Stable functions do not seem to be honored in RLS in basic form
current_setting can lead to bad performance when used on RLS
Thanks Steve Chavez and Wolfgang Walther in those threads.
Added example of security definer function having select of a team table, comparing against a column in main table
The example is in the test data as test2f.
In this case we start with a 1M row table with a team_id column.
We have a 1000 row team table that has user_ids and team(s) they belong too.
Basic RLS for a select would be team_id = ANY(user_teams())
This case times out with over 3 minutes as 1M rows must be searched and the function is run each time on 1000 rows.
Changing to wrap the function (method 2) team_id = ANY(ARRAY(select user_teams()))
is a big improvement but can still take seconds.
Adding an index to team_id is the big win, but only with the second case. Without, the index case still times out.

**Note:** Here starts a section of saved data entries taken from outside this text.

(** * aws-finops-cost-optimizer: a shallow embedding of the handlers and scripts

    The repository is six independent Python units that list cloud
    resources, filter them and act on the matches.  Each unit is embedded
    below in a module of its own, as a function in a small state and error
    monad whose state is the run's observable trace: the remote calls that
    were issued and the lines that were printed, in program order. *)

From Stdlib Require Import ZArith Floats Ascii.
From stdpp Require Import gmap strings list pretty.

Open Scope Z_scope.

(** ** The Python runtime the units share *)

Module Py.

(** An exception object: its class name and [str(e)]. *)
Record Exn := { exn_type : string; exn_msg : string }.

(** A tag as the compute API carries it: [{"Key": k, "Value": v}]. *)
Record Tag := { Key : string; Value : string }.

(** A server-side listing filter: [{"Name": n, "Values": vs}]. *)
Record Filter := { Name : string; Values : list string }.

#[global] Instance Tag_eq_dec : EqDecision Tag.
Proof. solve_decision. Defined.
#[global] Instance Filter_eq_dec : EqDecision Filter.
Proof. solve_decision. Defined.

(** The remote calls the units issue.  The first four change remote state;
    the listing calls stand for the paginator walking every page. *)
Inductive Call :=
| create_tags (Resources : list string) (Tags : list Tag)
| stop_instances (InstanceIds : list string)
| start_instances (InstanceIds : list string)
| delete_snapshot (SnapshotId : string)
| describe_instances (Filters : list Filter)
| describe_volumes (Filters : list Filter)
| describe_snapshots (OwnerIds : list string)
| describe_addresses
| describe_regions
| get_caller_identity
| get_metric_statistics (Namespace MetricName InstanceId : string)
                        (StartTime EndTime Period : Z)
                        (Statistics : list string)
| get_cost_and_usage (PeriodStart PeriodEnd Granularity : string)
                     (Metrics : list string)
                     (GroupBy : list (string * string)).
(** * The contributors pipeline of itu-web-archive

    Two programs share one static file, [contributors.json]:

    - [src/scripts/fetch-contributors.js], a Node script that asks the GitHub
      API for the contributors of [keepdying/itu-web-archive], keeps the
      accounts of type ['User'], makes sure the repository owner is listed and
      writes the list as indented JSON;
    - [src/components/Footer.tsx], a React component that loads that file when
      it mounts and renders the attribution line of the page footer.

    Both are embedded below as Rocq functions.  JavaScript values that come
    out of [JSON.parse] are the inductive type [json]; [undefined] is the
    [None] of [value].  Code that can throw returns [result]; the script, which
    also logs and writes a file, runs in a state-and-exception monad over
    [World].  The network and the file system are inputs of the model. *)

From Stdlib Require Import String Ascii List ZArith Lia DecimalString.
Import ListNotations.
Open Scope string_scope.

(** ** JavaScript values, exceptions and the built-ins the two programs use *)

Module JS.

(** A value produced by [JSON.parse].  A number is kept as the text
    [String(n)] gives for it, which is also what [JSON.stringify] prints and
    what React renders; [-0] has the text ["0"].  The properties of an object
    are its own properties in enumeration order, one entry per key
    ([JSON.parse] has already resolved repeated keys). *)
#[warnings="-register-all"]
Inductive json : Type :=
| JNull
| JBool (b : bool)
| JNum (lit : string)
| JStr (s : string)
| JArr (items : list json)
| JObj (props : list (string * json)).
(** X11. When the POST of [handleAddEvent] is answered with an ok
    status, the dialog is closed, the form is reset to its initial
    values, and the events are fetched again: a GET request follows the
    POST, and the events become its parsed body if there is one. *)
Theorem handleAddEvent_success (env : Env) (w : World) (resp : Response) :
  network env (List.length (requests w)) = Some (Resolved resp) ->
  ok resp = true ->
  let w' := fst (invoke (handleAddEvent BACKEND_URL) env w) in
  let reloaded :=
    match network env (S (List.length (requests w))) with
    | Some (Resolved resp') =>
        match json_body resp' with
        | inr data => data
        | inl _ => events (ui w)
        end
    | _ => events (ui w)
    end in
  showAddEvent (ui w') = false
  /\ newEvent (ui w') = empty_form
  /\ events (ui w') = reloaded
  /\ requests w'
     = requests w ++ [ add_event_request BACKEND_URL (ui w);
                       mkRequest (BACKEND_URL ++ js "/api/events") GET [] None ].
Proof.
  intros Hnet Hok. unfold invoke, handleAddEvent. cbn. rewrite Hnet. cbn.
  rewrite Hok. cbn. rewrite length_app. cbn. rewrite Nat.add_1_r.
  destruct (network env (S (List.length (requests w)))) as [[resp' | reason] |]; cbn;
    rewrite <- ?app_assoc; auto.
  unfold await_json. destruct (json_body resp') as [e | data]; cbn;
    rewrite <- ?app_assoc; auto.
Qed.

(** *** Location *)

(** X12. [requestLocation] returns at once; when the browser then
    calls the success callback the user location becomes the reported
    coordinates, and while the position request is unanswered nothing in
    the state changes.  In every case the call and its callback touch no
    state variable but the user location and issue no network request. *)
Theorem requestLocation_result (env : Env) (w : World) :
  let w' := locate env w in
  (forall coords,
      geolocation env = true ->
      position env (position_requests w) = Some (PositionSuccess coords) ->
      userLocation (ui w') = Some coords)
  /\ (geolocation env = true ->
      position env (position_requests w) = None ->
      ui w' = ui w)
  /\ snd (run env requestLocation w) = Returned tt
  /\ (exists loc,
        ui w' = mkAppState (messages (ui w)) (inputMessage (ui w)) loc
                           (events (ui w)) (recommendedEvents (ui w)) (isLoading (ui w))
                           (activeTab (ui w)) (preferences (ui w)) (showAddEvent (ui w))
                           (newEvent (ui w)))
  /\ requests w' = requests w.
Proof.
  unfold locate, requestLocation. cbn -[Nat.ltb].
  destruct w as [[msgs input loc evs recs loading tab prefs dialog form] reqs cons reads pos].
  cbn -[Nat.ltb].
  destruct (geolocation env); cbn -[Nat.ltb].
  - rewrite ltb_succ.
    destruct (position env pos) as [[[lat long] | error] |]; cbn.
    + split; [intros coords _ Heq; injection Heq as <-; reflexivity |].
      split; [discriminate |]. split; [reflexivity |].
      split; [eexists; reflexivity | reflexivity].
    + split; [discriminate |].
      split; [discriminate |]. split; [reflexivity |].
      split; [eexists; reflexivity | reflexivity].
    + split; [discriminate |].
      split; [reflexivity |]. split; [reflexivity |].
      split; [eexists; reflexivity | reflexivity].
  - rewrite Nat.ltb_irrefl. cbn.
    split; [discriminate |].
    split; [discriminate |]. split; [reflexivity |].
    split; [eexists; reflexivity | reflexivity].
Qed.

(** X13. Mounting shows the greeting and nothing else in the chat,
    whatever the geolocation and the network do: the messages are exactly
    the one bot message with id 1, the only request issued is the GET of
    the events, and the input, the preferences and the form are
    untouched. *)
Theorem mount_result (env : Env) (w : World) :
  let w' := mount BACKEND_URL env w in
  messages (ui w')
  = [mkChatMessage 1 bot (VStr greeting) (localeTime env (clock_reads w))]
  /\ requests w' = requests w ++ [mkRequest (BACKEND_URL ++ js "/api/events") GET [] None]
  /\ inputMessage (ui w') = inputMessage (ui w)
  /\ preferences (ui w') = preferences (ui w)
  /\ newEvent (ui w') = newEvent (ui w)
  /\ (geolocation env = false -> userLocation (ui w') = Some default_location).
Proof.
  unfold mount. unfold welcome, fetchEvents, locate, requestLocation. cbn -[Nat.ltb].
  destruct (geolocation env); cbn -[Nat.ltb]; rewrite ?ltb_succ, ?Nat.ltb_irrefl; cbn.
  - destruct (position env (position_requests w)) as [[coords | error] |]; cbn;
      (destruct (network env (List.length (requests w))) as [[resp | reason] |]; cbn;
       [unfold await_json; destruct (json_body resp); cbn | | ]);
      repeat split; discriminate.
  - destruct (network env (List.length (requests w))) as [[resp | reason] |]; cbn;
      [unfold await_json; destruct (json_body resp); cbn | | ];
      repeat split.
Qed.

(** *** Preferences *)

Lemma eqb_eq (a b : jsstring) : JsString.eqb a b = true <-> a = b.
Proof.
  unfold JsString.eqb. destruct (JsString.eq_dec a b); split; congruence.
Qed.

Lemma filter_absent (c : jsstring) (l : list jsstring) :
  ~ In c l -> filter (fun p => negb (JsString.eqb p c)) l = l.
Proof.
  induction l as [| x l IH]; intros Hc; cbn; [reflexivity |].
  destruct (JsString.eqb x c) eqn:Hx; cbn.
  - apply eqb_eq in Hx. exfalso. apply Hc. left. exact Hx.
  - rewrite IH; [reflexivity |]. intros Hin. apply Hc. right. exact Hin.
Qed.

(** X14. [removePreference] removes the category and nothing else: the
    category is no longer in the list, every other category is in the
    list exactly if it was, and removing a category that is not in the
    list leaves the list as it is. *)
Theorem removePreference_removes (c : jsstring) (env : Env) (w : World) :
  let prefs' := preferences (ui (fst (invoke (removePreference c) env w))) in
  ~ In c prefs'
  /\ (forall p, p <> c -> (In p prefs' <-> In p (preferences (ui w))))
  /\ (~ In c (preferences (ui w)) -> prefs' = preferences (ui w)).
Proof.
  unfold invoke, removePreference. cbn. split; [| split].
  - rewrite filter_In. intros [_ Hneq].
    assert (Heq : JsString.eqb c c = true) by (apply eqb_eq; reflexivity).
    rewrite Heq in Hneq. discriminate.
  - intros p Hp. rewrite filter_In. split; [intros [Hin _]; exact Hin |].
    intros Hin. split; [exact Hin |].
    destruct (JsString.eqb p c) eqn:Heq; [| reflexivity].
    apply eqb_eq in Heq. contradiction.
  - apply filter_absent.
Qed.

(** X15. Adding a category that is not in the list and then removing it
    gives back the list as it was. *)
Theorem add_then_remove (c : jsstring) (env : Env) (w : World) :
  ~ In c (preferences (ui w)) ->
  preferences
    (ui (fst (invoke (removePreference c) env (fst (invoke (addPreference c) env w)))))
  = preferences (ui w).
Proof.
  intros Hc. unfold invoke, addPreference, removePreference.
  destruct (includes (preferences (ui w)) c) eqn:Hinc.
  - apply includes_In in Hinc. contradiction.
  - cbn. rewrite filter_app. cbn.
    assert (Heq : JsString.eqb c c = true) by (apply eqb_eq; reflexivity).
    rewrite Heq. cbn. rewrite app_nil_r. apply filter_absent, Hc.
Qed.

(** X16. Picking an item the Select offers always adds it, at the end
    of the list, and the Select of the next render no longer offers it:
    through the Select the guard of [addPreference] never fires. *)
Theorem offered_pick (c : jsstring) (env : Env) (w : World) :
  In c (offered (ui w)) ->
  let w' := fst (invoke (addPreference c) env w) in
  preferences (ui w') = preferences (ui w) ++ [c]
  /\ ~ In c (offered (ui w')).
Proof.
  intros Hc. pose proof Hc as Hc'. unfold offered in Hc'.
  apply filter_In in Hc'. destruct Hc' as [Hcat Hnot].
  unfold invoke, addPreference. rewrite Hnot.
  assert (Hprefs : preferences
                     (ui (fst (run env (perform (SetPreferences (preferences (ui w) ++ [c]))) w)))
                   = preferences (ui w) ++ [c]) by reflexivity.
  cbv zeta. split; [exact Hprefs |].
  unfold offered. rewrite filter_In, Hprefs. intros [_ Hnot'].
  apply negb_true_iff in Hnot'.
  assert (Hin : includes (preferences (ui w) ++ [c]) c = true).
  { apply includes_In. rewrite in_app_iff. right. left. reflexivity. }
  congruence.
Qed.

user_teams() function returning an array:
CREATE OR REPLACE FUNCTION user_teams()
RETURNS int[] as
$$
begin
return array( select team_id from team_user where auth.uid() = user_id);
end;
$$ language plpgsql security definer;
Some results:
Policy | Index | Main Rs | Team Rs | on 10 teams | 100 | 500 | note |
---|---|---|---|---|---|---|---|
=ANY(user_teams()) | no | 1M | 1000 | >2Min | >2Min | >2Min | TO or killed |
=ANY(user_teams()) | yes | 1M | 1000 | >2Min | >2Min | >2Min | TO or killed |
=ANY(ARRAY(select user_teams())) | no | 1M | 1000 | 170ms | 700 | 3300 | |
=ANY(ARRAY(select user_teams())) | yes | 1M | 1000 | 2ms | 3 | 3 | |
in(1,2,3...100) | no | 1M | NA | 130ms | 142 | x | baseline check |
=ANY(ARRAY(select user_teams())) | yes | 1M | 10K | x | x | x | 24ms (on 1K teams) |